- ABOUT THIS TASK: Check every line in the records below for the word "layered" and report how many have it, nothing more.

- AVAILABLE DATA:

(** X12.  Without [storybookBuildDir] and without a build script name
    that is a string, [getOptions] returns [build-storybook] as the name,
    or, when [package.json] has no script of that name, the key of its
    first script whose command starts with [build-storybook]. *)
Theorem getOptions_default_build_script
    (extname : string -> string) (c : GetOptions.InitialContext) (o : GetOptions.object) :
  snd (GetOptions.getOptions extname c) = GetOptions.Returns o ->
  JsValue.truthy (GetOptions.layered "storybookBuildDir" c) = false ->
  JsValue.is_string (GetOptions.layered "buildScriptName" c) = false ->
  exists scripts name,
    GetOptions.packageJson_scripts c = Some scripts /\
    GetOptions.read "buildScriptName" o = JsValue.VString name /\
    (name = "build-storybook" \/
     (GetOptions.hasScript scripts "build-storybook" = false /\
      exists before script after,
        scripts = before ++ (name, script) :: after /\
        String.prefix "build-storybook" script = true /\
        Forall (fun kv => String.prefix "build-storybook" (snd kv) = false) before)).
Proof.
  intros H D B. rewrite <- read_mergedOptions in D, B by reflexivity.
  apply getOptions_returns in H. cbv zeta in H.
  destruct H as (_ & _ & _ & _ & _ & _ & _ & _ & _ & _ & _ & _ & _ & _ & R).
  rewrite D in R. destruct R as (scripts & name & S & N & _ & _ & ->).
  exists scripts, name. split; [exact S |].
  rewrite read_withBuildScript by apply distinct_mergedOptions.
  split; [reflexivity |].
  assert (E : name = GetOptions.defaultBuildScriptName scripts).
  { destruct (GetOptions.read "buildScriptName" (GetOptions.mergedOptions c));
      try exact N. discriminate B. }
  rewrite E. destruct (defaultBuildScriptName_choice scripts) as [L | (Hs & _ & X)].
  - left. exact L.
  - right. split; [exact Hs | exact X].
Qed.

Lemma getOptions_default_build_script_witness :
  let c := OptionsScenario.context (OptionsScenario.patch_flags None None None) None None in
  exists o,
    snd (GetOptions.getOptions OptionsScenario.extname c) = GetOptions.Returns o /\
    exists name, GetOptions.read "buildScriptName" o = JsValue.VString name.
Proof.
  intros c.
  destruct (snd (GetOptions.getOptions OptionsScenario.extname c)) as [o | e] eqn:E;
    [| vm_compute in E; discriminate E].
  exists o. split; [reflexivity |].
  destruct (getOptions_default_build_script OptionsScenario.extname c E eq_refl eq_refl)
    as (scripts & name & _ & R & _).
  exists name. exact R.
Defined.


(** X21.  When [--project-token] is given several times the last one is
    taken, and it wins over the configuration and over the token of the
    environment, also when it is the empty string. *)
Theorem getOptions_last_projectToken
    (c : GetOptions.InitialContext) (tokens : list JsValue.value) (token : string) :
  GetOptions.projectToken (GetOptions.flags c) = JsValue.VArray tokens ->
  List.last tokens JsValue.VUndefined = JsValue.VString token ->
  GetOptions.assigned "projectToken" (GetOptions.extraOptions c) = None ->
  GetOptions.read "projectToken" (GetOptions.mergedOptions c) = JsValue.VString token.
Proof.
  intros P L X. rewrite read_mergedOptions by reflexivity. unfold GetOptions.layered.
  rewrite X.
  change (JsObject.get "projectToken" (GetOptions.flagOptions (GetOptions.flags c)))
    with (Some (GetOptions.takeLast
                  (JsValue.or_else (GetOptions.projectToken (GetOptions.flags c))
                                   (GetOptions.appCode (GetOptions.flags c))))).
  rewrite P. cbn [JsValue.or_else JsValue.truthy GetOptions.takeLast]. rewrite L.
  reflexivity.
Qed.

Lemma getOptions_last_projectToken_witness :
  let f := OptionsScenario.turbo_flags JsValue.VUndefined JsValue.VUndefined
             JsValue.VUndefined JsValue.VUndefined in
  let c := OptionsScenario.context f
             (Some [("projectToken", JsValue.VString "file-code")]) None in
  GetOptions.read "projectToken" (GetOptions.mergedOptions c) = JsValue.VString "cli-code".
Proof.
  intros f c.
  exact (@getOptions_last_projectToken c
           [JsValue.VString "first"; JsValue.VString "cli-code"] "cli-code"
           eq_refl eq_refl eq_refl).
Defined.


(* ================================================================== *)
(** ** More theorems: prepareWorkspace *)
(* ================================================================== *)

Section PrepareWorkspaceMore.
Import Task PrepareWorkspace.
Variable W : Type.
Variable ext : collaborators W.

Ltac step_task :=
  unfold run, result, final_ctx, final_world, trace, prepareWorkspace,
    bind, call, get_ctx, modify_ctx, emit, throw, try_catch, ret;
  cbn [m_ctx m_world m_trace fst snd].

Lemma prepareWorkspace_installed (c : ctx) (w0 w4 w5 : W) (mb : option string) :
  reaches_install ext c w0 w4 mb ->
  installDependencies ext w4 = (Returned tt, w5) ->
  run (prepareWorkspace ext) c w0 =
    (Returned tt, Machine (set_mergeBase mb c) w5 (before_install c mb)).
Proof.
  intros (w1 & w2 & w3 & H1 & H2 & H3 & H4 & H5) H6.
  step_task. rewrite H1. cbn. rewrite H2. cbn. rewrite H3. cbn. rewrite H4. cbn.
  rewrite H5. cbn. rewrite H6. reflexivity.
Qed.

Lemma prepareWorkspace_checkout_fails (c : ctx) (w0 w1 w2 w3 w4 : W)
    (mb : option string) (e : exn) :
  isClean ext w0 = (Returned true, w1) ->
  isUpToDate ext w1 = (Returned true, w2) ->
  findMergeBase ext (patchHeadRef (ctx_options c)) (patchBaseRef (ctx_options c)) w2
    = (Returned mb, w3) ->
  truthy_string mb = true ->
  checkout ext mb w3 = (Threw e, w4) ->
  run (prepareWorkspace ext) c w0 =
    (Threw e,
     Machine (set_mergeBase mb c) w4
       [CallIsClean; CallIsUpToDate; TransitionTo lookupMergeBase;
        CallFindMergeBase (patchHeadRef (ctx_options c)) (patchBaseRef (ctx_options c));
        TransitionTo checkoutMergeBase; CallCheckout mb]).
Proof.
  intros H1 H2 H3 H4 H5.
  step_task. rewrite H1. cbn. rewrite H2. cbn. rewrite H3. cbn. rewrite H4. cbn.
  rewrite H5. reflexivity.
Qed.

(** What holds of every run, whatever the collaborators do. *)
Lemma prepareWorkspace_every_run (c : ctx) (w0 : W) :
  let x := run (prepareWorkspace ext) c w0 in
  (result x = Returned tt ->
     exitCode (final_ctx x) = exitCode c /\ userError (final_ctx x) = userError c /\
     occurrences is_restore (trace x) = 0 /\
     occurrences is_checkout (trace x) = 1 /\
     occurrences Observed.is_install (trace x) = 1) /\
  (occurrences is_restore (trace x) = 0 \/
   (occurrences is_restore (trace x) = 1 /\ exitCode (final_ctx x) = Some 104%Z /\
    occurrences Observed.is_install (trace x) = 1 /\ threw (result x) = true)) /\
  (exitCode (final_ctx x) = exitCode c \/
   (threw (result x) = true /\
    In (exitCode (final_ctx x)) [Some 101%Z; Some 102%Z; Some 103%Z; Some 104%Z])) /\
  (userError (final_ctx x) = userError c \/
   (userError (final_ctx x) = true /\
    In (exitCode (final_ctx x)) [Some 101%Z; Some 102%Z; Some 103%Z])).
Proof.
  step_task.
  destruct (isClean ext w0) as [[[] | e0] w1]; cbn;
    [| repeat split; intros; try discriminate; auto 10 |
       repeat split; intros; try discriminate; auto 10].
  destruct (isUpToDate ext w1) as [[[] | e1] w2]; cbn;
    [| destruct (getUpdateMessage ext w2) as [[hint | e2] w3]; cbn;
       repeat split; intros; try discriminate; auto 10 |
       repeat split; intros; try discriminate; auto 10].
  destruct (findMergeBase ext (patchHeadRef (ctx_options c))
              (patchBaseRef (ctx_options c)) w2) as [[mb | e3] w3]; cbn;
    [| repeat split; intros; try discriminate; auto 10].
  destruct (truthy_string mb); cbn;
    [| repeat split; intros; try discriminate; auto 10].
  destruct (checkout ext mb w3) as [[[] | e4] w4]; cbn;
    [| repeat split; intros; try discriminate; auto 10].
  destruct (installDependencies ext w4) as [[[] | e5] w5]; cbn;
    [repeat split; intros; try discriminate; auto 10 |].
  destruct (runRestoreWorkspace ext w5) as [[[] | e6] w6]; cbn;
    repeat split; intros; try discriminate; auto 10.
Qed.
End PrepareWorkspaceMore.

- SOLUTION FOR THIS TASK: 3